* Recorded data
__________

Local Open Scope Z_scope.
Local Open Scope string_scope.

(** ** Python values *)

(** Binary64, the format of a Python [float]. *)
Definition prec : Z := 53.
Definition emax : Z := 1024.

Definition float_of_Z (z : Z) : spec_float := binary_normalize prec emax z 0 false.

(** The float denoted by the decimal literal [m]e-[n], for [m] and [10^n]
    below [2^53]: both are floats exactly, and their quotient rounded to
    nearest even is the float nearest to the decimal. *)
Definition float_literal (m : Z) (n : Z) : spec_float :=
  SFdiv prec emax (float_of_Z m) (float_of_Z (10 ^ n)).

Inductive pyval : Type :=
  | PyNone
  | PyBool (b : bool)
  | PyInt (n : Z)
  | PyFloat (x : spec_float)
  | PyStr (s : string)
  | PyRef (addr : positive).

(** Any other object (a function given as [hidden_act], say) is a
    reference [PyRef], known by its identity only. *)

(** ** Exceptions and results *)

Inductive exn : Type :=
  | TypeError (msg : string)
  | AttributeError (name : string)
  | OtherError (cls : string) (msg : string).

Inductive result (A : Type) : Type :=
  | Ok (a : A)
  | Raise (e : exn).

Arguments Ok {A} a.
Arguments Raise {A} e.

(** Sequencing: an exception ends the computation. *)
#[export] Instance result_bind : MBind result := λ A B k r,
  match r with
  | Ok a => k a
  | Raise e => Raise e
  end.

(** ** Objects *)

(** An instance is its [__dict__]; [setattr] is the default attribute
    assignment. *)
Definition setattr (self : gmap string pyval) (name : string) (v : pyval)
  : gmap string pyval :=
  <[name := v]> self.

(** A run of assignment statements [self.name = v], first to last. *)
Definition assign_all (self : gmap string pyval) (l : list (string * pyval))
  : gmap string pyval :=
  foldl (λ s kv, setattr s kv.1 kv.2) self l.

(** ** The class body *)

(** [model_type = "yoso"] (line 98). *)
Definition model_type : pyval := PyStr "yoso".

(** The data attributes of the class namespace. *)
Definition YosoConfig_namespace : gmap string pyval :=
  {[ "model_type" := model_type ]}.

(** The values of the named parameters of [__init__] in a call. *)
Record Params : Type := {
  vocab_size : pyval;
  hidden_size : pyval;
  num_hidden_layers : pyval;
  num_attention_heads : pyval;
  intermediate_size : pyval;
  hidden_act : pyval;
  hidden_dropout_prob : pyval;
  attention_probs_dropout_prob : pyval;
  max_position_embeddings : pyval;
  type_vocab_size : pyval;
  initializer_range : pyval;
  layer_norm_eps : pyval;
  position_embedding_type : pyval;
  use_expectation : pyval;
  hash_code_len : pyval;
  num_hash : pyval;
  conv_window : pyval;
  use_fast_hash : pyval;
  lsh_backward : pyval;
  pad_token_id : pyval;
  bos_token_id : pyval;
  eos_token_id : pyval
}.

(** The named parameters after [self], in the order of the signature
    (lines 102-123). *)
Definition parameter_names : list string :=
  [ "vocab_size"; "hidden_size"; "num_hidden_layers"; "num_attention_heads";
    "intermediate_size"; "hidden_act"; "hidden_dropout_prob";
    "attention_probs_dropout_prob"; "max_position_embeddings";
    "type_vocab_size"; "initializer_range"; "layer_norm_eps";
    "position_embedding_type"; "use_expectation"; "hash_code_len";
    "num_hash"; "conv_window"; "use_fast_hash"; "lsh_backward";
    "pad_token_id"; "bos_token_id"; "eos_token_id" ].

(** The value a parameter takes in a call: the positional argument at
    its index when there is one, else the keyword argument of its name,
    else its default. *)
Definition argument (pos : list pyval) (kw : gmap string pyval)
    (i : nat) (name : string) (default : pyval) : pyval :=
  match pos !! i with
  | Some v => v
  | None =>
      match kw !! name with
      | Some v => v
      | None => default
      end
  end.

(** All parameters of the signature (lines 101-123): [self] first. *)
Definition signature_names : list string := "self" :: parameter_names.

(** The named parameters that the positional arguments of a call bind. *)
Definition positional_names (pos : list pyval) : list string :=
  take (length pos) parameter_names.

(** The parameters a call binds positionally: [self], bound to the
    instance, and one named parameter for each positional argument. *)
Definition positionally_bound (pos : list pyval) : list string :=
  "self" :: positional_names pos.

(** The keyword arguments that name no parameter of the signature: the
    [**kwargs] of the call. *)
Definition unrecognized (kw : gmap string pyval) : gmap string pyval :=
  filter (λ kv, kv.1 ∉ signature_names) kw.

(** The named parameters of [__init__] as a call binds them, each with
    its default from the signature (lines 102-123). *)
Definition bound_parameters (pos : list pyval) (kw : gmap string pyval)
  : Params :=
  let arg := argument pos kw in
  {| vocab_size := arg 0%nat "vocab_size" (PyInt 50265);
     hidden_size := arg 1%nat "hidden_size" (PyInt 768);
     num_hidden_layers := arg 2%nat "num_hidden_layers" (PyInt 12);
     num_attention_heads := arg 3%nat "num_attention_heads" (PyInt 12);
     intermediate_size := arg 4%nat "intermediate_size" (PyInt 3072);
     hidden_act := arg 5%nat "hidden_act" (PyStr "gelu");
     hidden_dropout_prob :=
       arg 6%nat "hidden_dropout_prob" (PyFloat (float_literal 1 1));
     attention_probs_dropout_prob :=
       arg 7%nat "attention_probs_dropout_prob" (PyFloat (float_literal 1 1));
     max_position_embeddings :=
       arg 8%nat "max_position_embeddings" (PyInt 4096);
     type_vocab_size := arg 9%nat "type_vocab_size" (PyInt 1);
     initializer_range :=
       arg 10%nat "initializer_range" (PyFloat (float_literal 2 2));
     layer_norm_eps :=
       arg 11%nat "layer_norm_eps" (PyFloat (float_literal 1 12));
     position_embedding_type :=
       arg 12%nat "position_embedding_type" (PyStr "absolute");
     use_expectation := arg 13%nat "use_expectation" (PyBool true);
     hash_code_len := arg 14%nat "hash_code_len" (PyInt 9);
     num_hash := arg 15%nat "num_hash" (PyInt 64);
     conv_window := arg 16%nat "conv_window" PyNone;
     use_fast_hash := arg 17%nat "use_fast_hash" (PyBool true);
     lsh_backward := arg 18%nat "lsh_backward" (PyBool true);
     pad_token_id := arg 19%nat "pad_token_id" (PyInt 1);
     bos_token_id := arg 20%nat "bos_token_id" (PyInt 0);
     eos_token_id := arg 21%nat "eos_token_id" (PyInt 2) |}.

__________

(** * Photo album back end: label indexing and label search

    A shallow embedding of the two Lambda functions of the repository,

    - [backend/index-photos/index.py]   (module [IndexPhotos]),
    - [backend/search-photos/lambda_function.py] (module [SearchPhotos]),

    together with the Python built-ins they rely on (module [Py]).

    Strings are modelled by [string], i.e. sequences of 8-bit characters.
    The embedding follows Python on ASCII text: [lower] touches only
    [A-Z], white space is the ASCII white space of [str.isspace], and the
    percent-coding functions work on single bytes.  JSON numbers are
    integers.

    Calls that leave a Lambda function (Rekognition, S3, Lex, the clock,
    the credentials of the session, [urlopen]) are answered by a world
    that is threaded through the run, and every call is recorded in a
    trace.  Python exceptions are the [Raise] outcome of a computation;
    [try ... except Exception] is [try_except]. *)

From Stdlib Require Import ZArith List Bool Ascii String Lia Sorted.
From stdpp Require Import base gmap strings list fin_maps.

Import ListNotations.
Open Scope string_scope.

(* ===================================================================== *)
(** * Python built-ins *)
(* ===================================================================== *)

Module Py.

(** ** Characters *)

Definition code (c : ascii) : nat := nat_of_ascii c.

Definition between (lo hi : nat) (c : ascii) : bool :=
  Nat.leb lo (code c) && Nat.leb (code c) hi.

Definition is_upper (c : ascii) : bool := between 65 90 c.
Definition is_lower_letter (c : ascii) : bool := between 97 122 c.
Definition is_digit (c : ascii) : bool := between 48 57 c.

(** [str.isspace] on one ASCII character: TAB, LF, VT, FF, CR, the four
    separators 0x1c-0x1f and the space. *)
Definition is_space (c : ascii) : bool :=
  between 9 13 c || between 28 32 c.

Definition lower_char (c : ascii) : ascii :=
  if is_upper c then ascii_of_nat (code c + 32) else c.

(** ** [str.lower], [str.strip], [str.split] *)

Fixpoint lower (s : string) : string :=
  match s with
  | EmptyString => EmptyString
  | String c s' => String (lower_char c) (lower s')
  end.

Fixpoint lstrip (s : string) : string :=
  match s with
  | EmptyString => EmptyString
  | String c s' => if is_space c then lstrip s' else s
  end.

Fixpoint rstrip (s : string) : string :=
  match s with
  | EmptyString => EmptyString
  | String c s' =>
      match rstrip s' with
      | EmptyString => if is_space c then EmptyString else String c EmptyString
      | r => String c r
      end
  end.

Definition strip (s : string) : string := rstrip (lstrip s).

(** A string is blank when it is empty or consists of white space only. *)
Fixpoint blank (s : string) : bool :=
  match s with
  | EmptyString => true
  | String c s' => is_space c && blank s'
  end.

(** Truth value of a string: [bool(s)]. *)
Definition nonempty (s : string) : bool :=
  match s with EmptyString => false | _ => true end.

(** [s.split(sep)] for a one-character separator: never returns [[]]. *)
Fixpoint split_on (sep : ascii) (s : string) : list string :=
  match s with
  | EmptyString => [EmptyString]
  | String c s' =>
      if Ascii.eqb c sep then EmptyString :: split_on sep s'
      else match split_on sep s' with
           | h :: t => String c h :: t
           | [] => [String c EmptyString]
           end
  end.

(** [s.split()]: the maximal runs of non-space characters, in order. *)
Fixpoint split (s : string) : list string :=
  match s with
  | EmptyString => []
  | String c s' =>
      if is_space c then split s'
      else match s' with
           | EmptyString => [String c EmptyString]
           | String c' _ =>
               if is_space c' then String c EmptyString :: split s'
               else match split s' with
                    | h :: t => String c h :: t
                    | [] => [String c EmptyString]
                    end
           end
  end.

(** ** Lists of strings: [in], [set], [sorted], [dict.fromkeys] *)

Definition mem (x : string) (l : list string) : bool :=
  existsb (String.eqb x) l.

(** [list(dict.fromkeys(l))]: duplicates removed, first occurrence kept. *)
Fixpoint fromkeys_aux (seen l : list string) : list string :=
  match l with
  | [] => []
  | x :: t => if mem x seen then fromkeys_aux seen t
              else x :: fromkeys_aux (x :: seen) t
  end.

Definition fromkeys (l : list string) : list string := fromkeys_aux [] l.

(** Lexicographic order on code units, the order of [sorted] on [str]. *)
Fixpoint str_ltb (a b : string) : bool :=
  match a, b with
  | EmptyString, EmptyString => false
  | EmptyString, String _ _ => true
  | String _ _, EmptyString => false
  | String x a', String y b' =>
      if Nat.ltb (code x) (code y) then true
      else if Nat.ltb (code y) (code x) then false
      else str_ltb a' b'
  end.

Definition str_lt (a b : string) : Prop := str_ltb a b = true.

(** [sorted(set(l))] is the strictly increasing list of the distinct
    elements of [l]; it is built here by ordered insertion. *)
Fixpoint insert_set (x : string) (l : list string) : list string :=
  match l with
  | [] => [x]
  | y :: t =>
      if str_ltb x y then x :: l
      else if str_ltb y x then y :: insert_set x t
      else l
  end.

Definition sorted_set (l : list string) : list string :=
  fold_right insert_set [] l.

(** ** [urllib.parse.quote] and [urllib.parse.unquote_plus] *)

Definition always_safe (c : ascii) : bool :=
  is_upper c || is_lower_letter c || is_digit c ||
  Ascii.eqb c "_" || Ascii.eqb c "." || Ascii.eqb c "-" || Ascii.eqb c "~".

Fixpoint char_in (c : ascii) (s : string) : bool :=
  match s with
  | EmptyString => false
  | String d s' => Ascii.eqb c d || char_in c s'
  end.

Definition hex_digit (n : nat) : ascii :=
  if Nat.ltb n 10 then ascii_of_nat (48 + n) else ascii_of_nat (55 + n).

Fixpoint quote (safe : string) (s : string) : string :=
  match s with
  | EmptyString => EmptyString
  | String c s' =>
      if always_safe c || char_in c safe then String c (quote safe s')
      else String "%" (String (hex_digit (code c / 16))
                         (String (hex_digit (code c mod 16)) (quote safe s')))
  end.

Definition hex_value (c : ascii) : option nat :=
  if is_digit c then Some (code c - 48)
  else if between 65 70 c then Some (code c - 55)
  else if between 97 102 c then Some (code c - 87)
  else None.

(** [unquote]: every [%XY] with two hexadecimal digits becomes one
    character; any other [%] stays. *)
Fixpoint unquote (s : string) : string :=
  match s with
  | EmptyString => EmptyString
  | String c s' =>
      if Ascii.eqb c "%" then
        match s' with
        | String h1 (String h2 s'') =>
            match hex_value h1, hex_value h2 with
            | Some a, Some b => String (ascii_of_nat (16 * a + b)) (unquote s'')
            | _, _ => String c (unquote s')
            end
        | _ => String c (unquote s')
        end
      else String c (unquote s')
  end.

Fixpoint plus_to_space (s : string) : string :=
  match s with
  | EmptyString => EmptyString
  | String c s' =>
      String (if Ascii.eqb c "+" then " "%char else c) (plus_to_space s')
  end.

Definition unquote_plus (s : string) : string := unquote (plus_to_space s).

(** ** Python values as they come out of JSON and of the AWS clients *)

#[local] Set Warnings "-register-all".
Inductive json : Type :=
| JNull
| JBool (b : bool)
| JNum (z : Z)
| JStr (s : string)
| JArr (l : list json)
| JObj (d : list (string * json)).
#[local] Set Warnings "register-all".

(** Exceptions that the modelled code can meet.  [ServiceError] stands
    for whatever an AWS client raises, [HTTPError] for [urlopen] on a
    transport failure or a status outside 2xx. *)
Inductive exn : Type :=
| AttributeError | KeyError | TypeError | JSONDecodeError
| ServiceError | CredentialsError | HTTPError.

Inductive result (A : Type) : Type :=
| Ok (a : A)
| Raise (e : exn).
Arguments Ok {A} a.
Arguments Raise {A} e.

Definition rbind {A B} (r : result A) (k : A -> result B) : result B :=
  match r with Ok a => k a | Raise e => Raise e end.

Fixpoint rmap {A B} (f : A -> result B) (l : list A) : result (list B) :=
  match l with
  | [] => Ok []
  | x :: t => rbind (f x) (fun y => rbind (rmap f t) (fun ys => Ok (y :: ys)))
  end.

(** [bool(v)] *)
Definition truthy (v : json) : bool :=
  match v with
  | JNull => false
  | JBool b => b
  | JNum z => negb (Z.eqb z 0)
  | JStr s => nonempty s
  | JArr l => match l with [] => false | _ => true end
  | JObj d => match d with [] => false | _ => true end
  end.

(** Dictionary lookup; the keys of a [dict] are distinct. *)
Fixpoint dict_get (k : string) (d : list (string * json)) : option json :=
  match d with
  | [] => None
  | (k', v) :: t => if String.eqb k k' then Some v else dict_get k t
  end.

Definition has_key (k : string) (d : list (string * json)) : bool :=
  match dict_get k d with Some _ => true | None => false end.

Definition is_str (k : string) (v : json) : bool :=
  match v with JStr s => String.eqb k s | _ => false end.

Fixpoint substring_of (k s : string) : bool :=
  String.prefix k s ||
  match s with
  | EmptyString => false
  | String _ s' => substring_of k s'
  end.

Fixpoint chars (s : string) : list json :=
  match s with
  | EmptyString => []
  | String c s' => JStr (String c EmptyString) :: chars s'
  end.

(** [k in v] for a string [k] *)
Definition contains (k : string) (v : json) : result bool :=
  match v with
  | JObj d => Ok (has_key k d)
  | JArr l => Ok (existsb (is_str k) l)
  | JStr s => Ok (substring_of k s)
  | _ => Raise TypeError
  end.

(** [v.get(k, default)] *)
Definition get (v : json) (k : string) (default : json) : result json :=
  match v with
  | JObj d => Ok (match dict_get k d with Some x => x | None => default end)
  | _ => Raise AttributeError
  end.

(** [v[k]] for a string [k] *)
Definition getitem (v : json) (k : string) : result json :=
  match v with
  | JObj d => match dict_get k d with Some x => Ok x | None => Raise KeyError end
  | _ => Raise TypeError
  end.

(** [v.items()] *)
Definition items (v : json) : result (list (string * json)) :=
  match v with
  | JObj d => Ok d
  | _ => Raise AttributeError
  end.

__________

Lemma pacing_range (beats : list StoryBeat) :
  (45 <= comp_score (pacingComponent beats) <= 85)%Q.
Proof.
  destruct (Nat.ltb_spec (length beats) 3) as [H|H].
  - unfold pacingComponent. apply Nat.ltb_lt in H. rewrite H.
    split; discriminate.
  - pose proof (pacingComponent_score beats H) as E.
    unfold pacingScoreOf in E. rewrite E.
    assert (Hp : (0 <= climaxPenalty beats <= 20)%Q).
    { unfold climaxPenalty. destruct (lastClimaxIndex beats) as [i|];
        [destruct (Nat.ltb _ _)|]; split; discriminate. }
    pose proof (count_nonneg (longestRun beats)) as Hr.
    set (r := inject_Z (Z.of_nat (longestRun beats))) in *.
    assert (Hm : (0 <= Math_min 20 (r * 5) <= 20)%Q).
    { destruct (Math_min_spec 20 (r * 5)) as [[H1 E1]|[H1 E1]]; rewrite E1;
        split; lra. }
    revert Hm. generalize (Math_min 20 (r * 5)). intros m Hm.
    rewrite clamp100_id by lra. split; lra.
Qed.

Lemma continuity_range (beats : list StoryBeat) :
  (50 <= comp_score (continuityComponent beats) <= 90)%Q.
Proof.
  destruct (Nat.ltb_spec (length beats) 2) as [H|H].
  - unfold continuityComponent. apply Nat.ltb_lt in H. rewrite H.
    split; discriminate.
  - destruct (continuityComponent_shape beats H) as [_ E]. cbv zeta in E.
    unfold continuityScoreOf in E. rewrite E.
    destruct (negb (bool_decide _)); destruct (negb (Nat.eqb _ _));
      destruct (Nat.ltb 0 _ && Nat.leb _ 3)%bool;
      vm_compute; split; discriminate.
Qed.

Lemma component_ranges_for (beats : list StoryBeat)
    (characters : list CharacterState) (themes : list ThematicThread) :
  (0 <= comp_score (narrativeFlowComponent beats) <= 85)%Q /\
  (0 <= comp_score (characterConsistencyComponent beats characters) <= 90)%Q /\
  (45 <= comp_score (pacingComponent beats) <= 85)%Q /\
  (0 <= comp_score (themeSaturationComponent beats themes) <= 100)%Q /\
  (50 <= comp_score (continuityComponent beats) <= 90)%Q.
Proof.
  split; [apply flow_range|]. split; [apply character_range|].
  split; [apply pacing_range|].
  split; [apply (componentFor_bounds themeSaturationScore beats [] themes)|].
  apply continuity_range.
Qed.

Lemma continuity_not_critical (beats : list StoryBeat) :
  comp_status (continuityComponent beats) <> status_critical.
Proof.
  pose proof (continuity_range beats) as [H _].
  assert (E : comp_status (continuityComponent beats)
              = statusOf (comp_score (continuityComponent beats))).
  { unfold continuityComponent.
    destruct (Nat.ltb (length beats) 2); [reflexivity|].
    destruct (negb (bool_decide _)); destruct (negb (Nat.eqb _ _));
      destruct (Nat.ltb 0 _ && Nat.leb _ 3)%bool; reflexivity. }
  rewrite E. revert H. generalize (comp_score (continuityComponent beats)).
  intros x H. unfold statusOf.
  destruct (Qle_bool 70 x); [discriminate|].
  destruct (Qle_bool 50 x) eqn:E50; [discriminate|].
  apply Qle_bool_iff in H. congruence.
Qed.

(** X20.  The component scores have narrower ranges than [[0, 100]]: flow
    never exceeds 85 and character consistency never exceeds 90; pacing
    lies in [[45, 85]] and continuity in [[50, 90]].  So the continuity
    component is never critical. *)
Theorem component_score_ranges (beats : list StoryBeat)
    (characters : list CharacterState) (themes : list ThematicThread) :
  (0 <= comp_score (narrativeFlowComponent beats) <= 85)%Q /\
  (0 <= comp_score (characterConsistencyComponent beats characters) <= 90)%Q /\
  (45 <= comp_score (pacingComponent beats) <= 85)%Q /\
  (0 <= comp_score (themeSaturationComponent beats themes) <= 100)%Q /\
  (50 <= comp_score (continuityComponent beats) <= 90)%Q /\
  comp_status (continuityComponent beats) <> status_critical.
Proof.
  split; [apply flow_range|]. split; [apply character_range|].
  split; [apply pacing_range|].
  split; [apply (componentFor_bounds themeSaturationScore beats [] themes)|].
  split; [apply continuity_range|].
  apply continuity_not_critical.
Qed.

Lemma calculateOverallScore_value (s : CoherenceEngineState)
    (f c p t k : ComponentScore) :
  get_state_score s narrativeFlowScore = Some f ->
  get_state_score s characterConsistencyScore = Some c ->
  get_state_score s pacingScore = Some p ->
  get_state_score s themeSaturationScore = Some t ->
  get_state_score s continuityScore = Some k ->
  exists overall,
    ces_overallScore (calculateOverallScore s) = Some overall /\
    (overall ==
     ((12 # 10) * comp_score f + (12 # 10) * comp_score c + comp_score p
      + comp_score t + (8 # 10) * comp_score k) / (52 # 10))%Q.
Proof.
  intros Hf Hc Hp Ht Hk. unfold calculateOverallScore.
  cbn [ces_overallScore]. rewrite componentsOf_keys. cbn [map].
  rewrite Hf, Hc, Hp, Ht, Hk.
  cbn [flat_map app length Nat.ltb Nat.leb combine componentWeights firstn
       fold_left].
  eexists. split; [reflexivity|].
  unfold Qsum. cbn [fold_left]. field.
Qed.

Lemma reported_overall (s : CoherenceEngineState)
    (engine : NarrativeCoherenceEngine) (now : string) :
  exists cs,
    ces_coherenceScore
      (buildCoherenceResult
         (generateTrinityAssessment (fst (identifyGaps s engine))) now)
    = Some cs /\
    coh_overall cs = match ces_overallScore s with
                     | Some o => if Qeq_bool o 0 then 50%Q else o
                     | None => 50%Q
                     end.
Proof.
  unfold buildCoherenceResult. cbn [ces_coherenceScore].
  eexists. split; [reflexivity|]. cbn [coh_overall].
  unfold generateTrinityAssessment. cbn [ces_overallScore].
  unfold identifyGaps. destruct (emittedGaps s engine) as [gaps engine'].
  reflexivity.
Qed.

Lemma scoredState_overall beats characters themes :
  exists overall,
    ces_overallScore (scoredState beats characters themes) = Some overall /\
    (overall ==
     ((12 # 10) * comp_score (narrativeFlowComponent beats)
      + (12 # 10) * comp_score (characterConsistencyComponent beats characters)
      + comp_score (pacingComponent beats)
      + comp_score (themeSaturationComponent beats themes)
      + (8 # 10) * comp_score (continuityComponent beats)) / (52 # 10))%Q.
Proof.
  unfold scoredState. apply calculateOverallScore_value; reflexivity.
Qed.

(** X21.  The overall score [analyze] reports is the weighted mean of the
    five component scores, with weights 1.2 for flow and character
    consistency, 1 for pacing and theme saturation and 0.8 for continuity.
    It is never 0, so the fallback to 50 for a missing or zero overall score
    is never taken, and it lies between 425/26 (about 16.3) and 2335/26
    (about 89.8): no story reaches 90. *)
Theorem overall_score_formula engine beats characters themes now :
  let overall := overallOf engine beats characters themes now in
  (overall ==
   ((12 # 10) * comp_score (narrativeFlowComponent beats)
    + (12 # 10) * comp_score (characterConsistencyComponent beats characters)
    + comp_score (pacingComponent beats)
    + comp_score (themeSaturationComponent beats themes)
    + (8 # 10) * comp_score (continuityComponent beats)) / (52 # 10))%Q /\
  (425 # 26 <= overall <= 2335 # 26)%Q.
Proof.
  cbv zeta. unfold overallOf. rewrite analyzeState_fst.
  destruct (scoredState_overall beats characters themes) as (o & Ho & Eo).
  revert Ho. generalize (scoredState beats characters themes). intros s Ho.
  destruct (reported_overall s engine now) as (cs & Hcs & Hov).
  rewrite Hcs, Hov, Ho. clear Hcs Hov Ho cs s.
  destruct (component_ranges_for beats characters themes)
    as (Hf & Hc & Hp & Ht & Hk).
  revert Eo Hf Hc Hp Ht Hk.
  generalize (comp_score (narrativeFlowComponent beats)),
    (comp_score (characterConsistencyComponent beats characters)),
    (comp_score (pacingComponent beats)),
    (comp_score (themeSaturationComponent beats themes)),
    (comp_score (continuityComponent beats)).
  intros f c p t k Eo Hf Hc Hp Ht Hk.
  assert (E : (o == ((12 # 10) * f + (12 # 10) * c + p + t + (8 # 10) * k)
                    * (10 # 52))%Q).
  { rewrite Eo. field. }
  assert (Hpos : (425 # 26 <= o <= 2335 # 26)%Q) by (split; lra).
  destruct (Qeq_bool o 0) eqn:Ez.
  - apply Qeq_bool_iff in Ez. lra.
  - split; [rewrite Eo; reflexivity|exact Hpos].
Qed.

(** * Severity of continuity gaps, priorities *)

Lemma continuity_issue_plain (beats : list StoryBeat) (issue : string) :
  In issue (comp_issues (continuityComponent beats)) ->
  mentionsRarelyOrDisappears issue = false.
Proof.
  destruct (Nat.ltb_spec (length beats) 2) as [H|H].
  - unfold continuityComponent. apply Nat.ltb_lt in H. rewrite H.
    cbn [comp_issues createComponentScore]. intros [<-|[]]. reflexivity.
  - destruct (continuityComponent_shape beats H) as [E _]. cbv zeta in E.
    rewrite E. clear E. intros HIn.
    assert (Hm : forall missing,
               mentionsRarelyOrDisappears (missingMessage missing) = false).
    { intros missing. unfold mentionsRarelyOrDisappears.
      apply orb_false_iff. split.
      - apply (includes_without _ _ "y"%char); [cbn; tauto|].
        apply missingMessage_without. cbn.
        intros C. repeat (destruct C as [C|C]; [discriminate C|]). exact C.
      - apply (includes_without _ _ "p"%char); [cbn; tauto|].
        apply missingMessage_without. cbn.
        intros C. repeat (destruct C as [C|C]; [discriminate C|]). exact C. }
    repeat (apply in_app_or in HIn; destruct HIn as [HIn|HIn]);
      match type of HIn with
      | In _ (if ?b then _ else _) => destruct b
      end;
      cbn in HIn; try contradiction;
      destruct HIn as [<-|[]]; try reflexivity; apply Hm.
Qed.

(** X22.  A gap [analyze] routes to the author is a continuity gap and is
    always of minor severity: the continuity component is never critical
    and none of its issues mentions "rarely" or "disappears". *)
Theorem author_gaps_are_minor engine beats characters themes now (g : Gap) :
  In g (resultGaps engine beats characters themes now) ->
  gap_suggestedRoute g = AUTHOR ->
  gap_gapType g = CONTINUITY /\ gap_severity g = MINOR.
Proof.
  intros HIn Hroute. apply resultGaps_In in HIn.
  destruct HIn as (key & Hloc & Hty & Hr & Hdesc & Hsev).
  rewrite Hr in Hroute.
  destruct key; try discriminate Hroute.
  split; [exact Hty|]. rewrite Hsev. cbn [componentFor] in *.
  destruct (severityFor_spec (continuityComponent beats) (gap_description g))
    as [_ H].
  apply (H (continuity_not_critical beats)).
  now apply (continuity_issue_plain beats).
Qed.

__________

* The task
Return a copy of each line in the entries that contains "class".

* Problem solution
(** ** The class body *)
(** The data attributes of the class namespace. *)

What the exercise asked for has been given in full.